Poring over family photographs, Jessica Watt Dougherty voices anguish over her father's death -- which she attributes to misinformation on an online platform, an issue at the heart of a knotty US debate over tech regulation.
The US Supreme Court will this week hear high-stakes cases that will determine the fate of Section 230, a decades-old legal provision that shields platforms from lawsuits over content posted by their users.
The cases, which are among several legal battles nationwide to regulate internet content, could hobble platforms and significantly reset the doctrines governing online speech if they are stripped of their legal immunity.
"I watched my father die over the screen of my phone," Dougherty, an Ohio-based school counselor, told AFP.

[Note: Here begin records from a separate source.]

Example bound_scrape : bind_call scrape_url sample_args = Ok [PStr "http://example.com/"; PInt 10; PInt 1000000; PInt 500; PNone].
Proof. vm_compute. reflexivity. Qed.
(** A call cannot widen the host allowlist or move the sandbox. *)
Example allowlist_refused : ∀ b, is_ok (validate b "scrape_url" (("host_allowlist", PList [PStr "localhost"]) :: sample_args)) = false.
Proof. intros []; vm_compute; reflexivity. Qed.
(** An unknown argument of the demonstration tools passes validation and fails
    the call. *)
Example unknown_accepted : ∀ b, validate b "fetch_user_data" [("query", PStr "q"); ("limit", PInt 3)] = Ok tt ∧
  is_ok (bind_call fetch_user_data [("query", PStr "q"); ("limit", PInt 3)]) = false.
Proof. intros []; split; vm_compute; reflexivity. Qed.
(** With [jsonschema], a float that is a whole number is an integer. *)
Example whole_float : let args := [("file_path", PStr "a.txt"); ("max_characters", PFloat 5)] in
  validate true "read_local_file" args = Ok tt ∧ is_ok (validate false "read_local_file" args) = false ∧
  bind_call read_local_file args = Ok [PStr "a.txt"; PFloat 5; PNone].
Proof. split_and!; vm_compute; reflexivity. Qed.

Lemma validated_calls_bind_witness :
  ∃ values, bind_call scrape_url sample_args = Ok values ∧ Forall2 (value_ok true SCRAPE_SCHEMA) (signature scrape_url) values.
Proof.
  apply (validated_calls_bind (λ _, "0123456789abcdef") (λ _, "0.5") true (λ _, true) sample_validate builtins (bundled true) scrape_url "scrape_url" sample_args).
  - apply sample_validate_law.
  - apply (bool_decide_unpack _). vm_compute. exact I.
  - vm_compute. reflexivity.
  - vm_compute. reflexivity.
  - vm_compute. reflexivity.
  - left. reflexivity.
Defined.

Her father, 64-year-old Randy Watt, refused to get vaccinated and died alone in a hospital last year after struggling with Covid-19.
After his death, his family discovered that he had a secret virtual life on Gab, a far-right platform that observers call a petri dish of misinformation and conspiracy theories.

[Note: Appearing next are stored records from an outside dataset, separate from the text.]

(** ** What a stream does, step by step *)

(** A relation between states that a computation goes through. *)
Section through.
Context (R : wire → wire → Prop) `{!PreOrder R}.
Definition through {A} (m : M A) : Prop := ∀ s s' r, m s = (s', r) → R s s'.
Lemma through_seq {A B} (m : M A) (f : A → M B) : through m → (∀ a, through (f a)) → through (m ≫= f).
Proof.
  intros Hm Hf s s' r H. unfold mbind, stm_bind in H. destruct (m s) as [s1 [a|e]] eqn:E.
  - transitivity s1; [by eapply Hm|by eapply Hf].
  - injection H as <- _. by eapply Hm.
Qed.
Lemma lift_through {A} (x : result A) : through (st_lift x).
Proof. intros s s' r [= <- _]. reflexivity. Qed.
Hint Resolve lift_through : core.
Lemma for_lines_through {A} (line : A → string → M (A + A)) a lines : (∀ a t, through (line a t)) → through (for_lines line a lines).
Proof.
  intros Hl. revert a. induction lines as [|l lines IH]; intros a; [apply lift_through|]. apply through_seq; [done|intros t].
  apply through_seq; [apply Hl|]. intros [a'|a']; [apply IH|apply lift_through].
Qed.

Context (body : string → M unit) (Hbody : ∀ t, through (body t)).
Lemma yield_through v : through (yield_text body v).
Proof. unfold yield_text. destruct (py_truthy v); [apply Hbody|apply lift_through]. Qed.
Lemma responses_line_through a t : through (responses_line body a t).
Proof.
  apply through_seq; [done|]. intros [| |v]; [apply lift_through..|]. cbn. destruct (is_dict v); [|apply lift_through].
  apply through_seq; [done|]. intros o. apply through_seq; [|intros ?; apply lift_through]. unfold take_token.
  destruct o as [[x []]|]; [|destruct (_ || _)|]; try apply lift_through; (apply through_seq; [apply Hbody|intros ?; apply lift_through]).
Qed.
Lemma chat_line_through u t : through (chat_line body u t).
Proof.
  apply through_seq; [done|]. intros [| |v]; [apply lift_through..|]. apply through_seq; [done|intros tok].
  apply through_seq; [apply yield_through|intros ?; apply lift_through].
Qed.
Lemma ollama_line_through u t : through (ollama_line body u t).
Proof.
  unfold ollama_line. case_decide; [apply lift_through|]. apply through_seq; [done|intros line].
  destruct (json_loads line) as [[]|e]; try apply lift_through; [|case_decide; apply lift_through]. apply through_seq; [done|intros m].
  apply through_seq; [done|intros c]. apply through_seq; [apply yield_through|intros ?; apply lift_through].
Qed.
Lemma stream_lines_through p resp : through (stream_lines p body resp).
Proof.
  unfold stream_lines. destruct p as [? ? ? ? [] ?| | |]; (apply through_seq; [done|intros ?]).
  - apply for_lines_through, chat_line_through.
  - apply through_seq; [|intros ?; apply lift_through]. apply for_lines_through, responses_line_through.
  - apply for_lines_through, ollama_line_through.
  - apply for_lines_through, ollama_line_through.
  - apply for_lines_through, ollama_line_through.
Qed.
(** Posting and closing themselves go through the relation. *)
Lemma stream_through p r : (∀ c rq, through (post c rq)) → (∀ s, R s (log ResponseClosed s)) → through (stream p r body).
Proof.
  intros Hpost Hlog. assert (through (rq ← st_lift (completion_request p true r); resp ← post_stream p rq; closing (stream_lines p body resp))) as H.
  { apply through_seq; [done|intros rq]. apply through_seq.
    - intros s s' x Hx. apply post_stream_post in Hx as (y & Hy & _). by eapply Hpost.
    - intros resp s s' x Hx. unfold closing in Hx. destruct (stream_lines p body resp s) as [s1 y] eqn:E. injection Hx as <- _.
      transitivity s1; [by eapply stream_lines_through|apply Hlog]. }
  unfold stream. destruct p; try exact H; apply lift_through.
Qed.
Lemma complete_through p r : (∀ c rq, through (post c rq)) → (∀ s, R s (log ResponseClosed s)) → through (complete p r).
Proof.
  intros Hpost Hlog. apply through_seq; [done|intros rq]. apply through_seq; [apply Hpost|]. intros resp s s' x [= <- _]. apply Hlog.
Qed.
End through.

To his vaccinated family members, his Gab activities explained why he chose not to get inoculated against Covid-19, a decision that ultimately had fatal consequences.
The influence of vaccine misinformation on Gab was also apparent after Watt drove himself to the hospital and started what his family called an "illness log," documenting to his followers how he treated himself for the coronavirus.
He wrote that he was on drugs such as ivermectin, which US health regulators say is ineffective, and in some instances dangerous, to use as a treatment for Covid-19. Gab, which has millions of followers, is rife with posts promoting ivermectin.